Aspirin and 7 Up to save your Christmas tree?

Lovers of natural Christmas trees are ready to do anything to vacuum as little as possible. Then come into play recipes from blogs or tips passed on by word of mouth to prolong the life of the tree. Adding 7 Up, aspirin or bleach to the tree water, can it really slow down needle drop? The Rumour Detector has looked into the thorny question.

The origin of the rumor

Some of these tricks have been proven… with cut flowers! Indeed, the addition of various substances to increase the longevity of flowers is used by florists and has proven its effectiveness many times in the laboratory. We find for example a study published in Sri Lanka in 2000 which seems to show that 7 Up increases the flowering and lifespan of gladioli, while aspirin would allow roses to last up to six times longer, according to an Iranian study published in 2011.

History does not say, however, who first came up with the idea of ​​making the leap from cut flowers to the Christmas tree .

What science says

Researchers have been looking into the question since several decades already testing different recipes on different species of conifers. Every time, without success: no matter what ingredient is added to the water, the fir tree loses its needles as quickly as with plain water—and in some cases, the additions can even harm!

< p>For example, this 1991 study on the Fraser fir, an important species of Christmas tree, showed that aspirin caused massive needle loss and that bleach affected the coloring of the fir. This was also noted by the team of the television series MythBusters, during a special program on Christmas myths. Among other substances tested by the team, fertilizer had greatly accelerated needle drop.

In addition, some species will show large variations between different trees that are treated the same way, says Mason MacDonald, a professor at Dalhousie University in Nova Scotia. “With balsam fir, for example, it's really a lottery. You could go buy one that will lose its needles in two weeks, while another bought from the same place will keep them for six or seven weeks,” he illustrates.

Mason MacDonald knows what he is talking about: he studied this variety of conifers from 2007 to 2017 for his doctoral and postdoctoral studies. His work on needle loss in Christmas trees was part of a research program called The Atlantic Christmas Tree.
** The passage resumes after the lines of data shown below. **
(** The picks of a role go around its list. *)
Lemma rr_run_picks role L cs : L <> [] -> (forall c, c ∈ cs -> call_list c <> [] /\ (forall i, i ∈ call_list c -> eps_of i <> []) /\
    (call_role c = role -> call_list c = L)) -> forall p,
  exists m, picks_of role cs (rr_run cs p).1 =
    map (fun j => L !! Z.to_nat ((counter role p + Z.of_nat j) mod Z.of_nat (length L))) (seq 0 m).
Proof.
  intros HL. assert (Hn : 0 < Z.of_nat (length L)) by (destruct L; [done|cbn; lia]).
  induction cs as [|c cs IH]; intros Hcs p; [by exists 0%nat|]. cbn [rr_run].
  destruct (Hcs c) as (H1 & H2 & H3); [by left|]. pose proof (rr_exec_spec c p H1 H2) as (Hi & Hs & Hc & Ho).
  destruct (rr_exec c p) as [x p'] eqn:Ex. cbn [fst snd] in *.
  destruct (IH (fun c' H => Hcs c' (list_elem_of_further _ _ _ H)) p') as [m Hm].
  destruct (rr_run cs p') as [xs p'']. cbn [fst snd] in *. unfold picks_of in *. cbn [zip zip_with omap list_omap fst snd].
  destruct (decide (call_role c = role)) as [Hr|Hr]; [|exists m; rewrite Hm, Ho by congruence; done].
  exists (S m). rewrite Hm. cbn [seq map]. rewrite H3 in Hi, Hc by done. rewrite Hr in Hi, Hc. rewrite Hi, Hc, Z.add_0_r. f_equal.
  rewrite <- seq_shift, map_map. apply map_ext. intros j. f_equal. f_equal.
  rewrite Z.add_mod_idemp_l by lia. f_equal. lia.
Qed.

Lemma rr_window L c m j : (j + length L <= m)%nat ->
  take (length L) (drop j (map (fun j => L !! Z.to_nat ((c + Z.of_nat j) mod Z.of_nat (length L))) (seq 0 m))) ≡ₚ (Some <$> L : list (option Instance_)).
Proof.
  intros Hm. rewrite skipn_map, firstn_map, drop_seq, take_seq, Nat.min_l by lia. rewrite Nat.add_0_l.
  transitivity (Some <$> rotated (c + Z.of_nat j) L); [|by rewrite rotated_perm]. unfold rotated.
  destruct (decide (L = [])) as [->|HL]; [done|].
  assert (Hn : 0 < Z.of_nat (length L)) by (destruct L; [done|cbn; lia]).
  assert (H : forall k a, map (fun j0 => L !! Z.to_nat ((c + Z.of_nat j0) mod Z.of_nat (length L))) (seq (j + a) k) =
    Some <$> omap (fun i => L !! Z.to_nat ((c + Z.of_nat j + Z.of_nat i) mod Z.of_nat (length L))) (seq a k)).
  { induction k as [|k IH]; intros a; [done|]. cbn.
    destruct (lookup_lt_is_Some_2 L (Z.to_nat ((c + Z.of_nat (j + a)) mod Z.of_nat (length L)))) as [x Hx].
    { pose proof (Z.mod_pos_bound (c + Z.of_nat (j + a)) (Z.of_nat (length L)) Hn). lia. }
    replace (c + Z.of_nat j + Z.of_nat a) with (c + Z.of_nat (j + a)) by lia. rewrite Hx. cbn. f_equal.
    rewrite <- IH. f_equal. f_equal. lia. }
  pose proof (H (length L) 0%nat) as H'. rewrite Nat.add_0_r in H'. by rewrite H'.
Qed.

(** ** Clamped differences *)

Lemma fmax0_cases x : x <> finf ->
  fmax f0 x = f0 \/ (exists m e, fmax f0 x = SpecFloat.S754_finite false m e) .
Proof.
  intros Hx. unfold fmax. destruct (fltb f0 x) eqn:E; [|by left].
  destruct x as [[]|[]| |[] m e]; try done; try (by right; eauto).
  exfalso. unfold fltb, xltb in E. cbn in E. unfold dyadic_compare in E. rewrite Z.mul_0_l in E.
  assert (0 < 2 ^ (e - Z.min 0 e)) by (apply Z.pow_pos_nonneg; lia).
  match type of E with context [(0 ?= ?a)] => destruct (Z.compare_spec 0 a) end; try done. nia.
Qed.

(** Equal finite numbers cancel. *)
Lemma fsub_feqb_zero x y : feqb x y = true -> (forall s, y <> SpecFloat.S754_infinity s) -> feqb (fsub x y) f0 = true.
Proof.
  intros [H1 H2]%andb_true_iff Hy. unfold fleb, xleb in H1, H2. rewrite (xcompare_antisym (float_val x)) in H2.
  destruct (xcompare (float_val x) (float_val y)) as [[]|] eqn:E; try done. clear H1 H2.
  destruct x as [sx|sx| |sx mx ex], y as [sy|sy| |sy my ey]; try done; try (by destruct (Hy sy));
    try (by destruct sx, sy); try (by destruct sx).
  - exfalso. cbn [float_val xcompare] in E. unfold dyadic_compare in E. apply (inj Some), Z.compare_eq in E.
    assert (0 < 2 ^ (ey - Z.min 0 ey)) by (apply Z.pow_pos_nonneg; lia). destruct sy; cbn in E; nia.
  - exfalso. cbn [float_val xcompare] in E. unfold dyadic_compare in E. apply (inj Some), Z.compare_eq in E.
    assert (0 < 2 ^ (ex - Z.min ex 0)) by (apply Z.pow_pos_nonneg; lia). destruct sx; cbn in E; nia.
  - by apply fsub_eq_zero in E as [s ->].
Qed.

(** ** Theorems *)

(** C30: the load balancer returns the [top_k] least loaded endpoints.  On
    instances whose loads are numbers, for every role, weight, start index and
    set of blocked instances: the candidates are endpoints of unblocked
    instances with their scores, in ascending order, as many as asked for or
    as there are, and no endpoint that was left out has a smaller score than
    one that was chosen. *)
Theorem lb_candidates_optimal (instances : list Instance_) role (k : Z) weight start is_blocked
    (Hk : 0 < k)
    (Hnan : forall c, eligible instances role weight is_blocked c -> not_nan (c_score c)) :
  let all := scored instances role weight is_blocked in
  let res := select_endpoint_candidates_from_list instances role k weight start is_blocked in
  (forall c, c ∈ all <-> eligible instances role weight is_blocked c) /\
  length res = (Z.to_nat k `min` length all)%nat /\
  StronglySorted (fun c d => fleb (c_score c) (c_score d) = true) res /\
  exists rest, res ++ rest ≡ₚ all /\ forall c d, c ∈ res -> d ∈ rest -> fleb (c_score c) (c_score d) = true.
Proof.
  cbn zeta. rewrite select_is_prefix by done. rewrite fmap_take.
  pose proof (ranking_perm instances role weight is_blocked start) as Hp.
  pose proof (ranking_sorted instances role weight is_blocked Hnan start) as Hs.
  set (r := snd <$> ranking instances role weight is_blocked start) in *.
  split; [intros c; apply elem_of_scored|]. split; [by rewrite length_take, (Permutation_length Hp)|].
  rewrite <- (take_drop (Z.to_nat k) r) in Hs. split; [by apply StronglySorted_app_l in Hs|].
  exists (drop (Z.to_nat k) r). split; [by rewrite take_drop|]. intros c d Hc Hd.
  apply (StronglySorted_app_rel (fun c => (c_score c, 0%nat)) _ _ c d Hs Hc Hd).
Qed.

(** Witness data: three instances with two endpoints, one of them loaded. *)
Definition ex_loaded : Instance_ :=
  ins_set_gathered {| active_tokens := float_lit 3 0 |}
    (add_endpoints "10.0.0.1" (Some [(0, ep_set_workload {| active_tokens := float_lit 3 0 |} (ex_ep_w 0)); (1, ex_ep_w 1)])
       (Instance_new "p-1" "m" None [] 2 "prefill" true)).
Definition ex_list : list Instance_ := [ex_instance 1 "p-0" "prefill"; ex_loaded; ex_instance 3 "p-2" "prefill"].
Although he was trying to determine the mechanisms involved in the loss of needles, he had also tested additions (aspirin, soft drink, sugar and bleach), since some presented plausible scientific reasoning. For example, pure sugar or that contained in 7 Up could have been beneficial for the tree, except that in practice, it rather favored bacterial development which blocked the trunk, preventing the tree from hydrating. Bleach, because it is deadly to bacteria, seemed like a good option, but the substance was detrimental to the health of the tree. In short, none of the additions brought any noticeable benefit. So we had to look elsewhere.

The researchers then pinpointed the main culprit governing needle loss: ethylene, the same plant hormone that is involved in the ripening of bananas and many other fruits. They discovered that by slowing down the production of this molecule or preventing the tree from detecting it, the fall of the needles was effectively delayed. In other words, it is better to take your tree for a banana than for a flower!

Industrial partners are currently working on translating this discovery into a commercial application, i.e. an additive that could be added to fir water. tips

Ensuring that the tree is still able to absorb water remains the key factor, explains Jimmy Downey, president of the Association of Tree Growers from Quebec.

To that end, the first thing to do is make another cut “about an inch or two on the trunk before you put it in the water for the first time,” warns Mr. Downey. This is because, in the hours following the felling of the tree, air enters the exposed wood and blocks its vascular system, thus greatly reducing the fir's ability to absorb water.


The other thing is to make sure that the base of the tree is always submerged. Particular care must be taken on the first day, when the tree can “drink” four to six liters of water. Reservoirs that are too small (less than four liters) should also be avoided, because the slightest lack or delay in watering will cause the trunk to dry out. “ We would then have to make a new cut, but that's impossible when the tree is decorated! »


The loss of fir needles is due to dehydration and the presence of ethylene. While waiting for a possible product attacking the nasty molecule, it is better to content yourself with generously sprinkling the tree with tap water… and nothing else!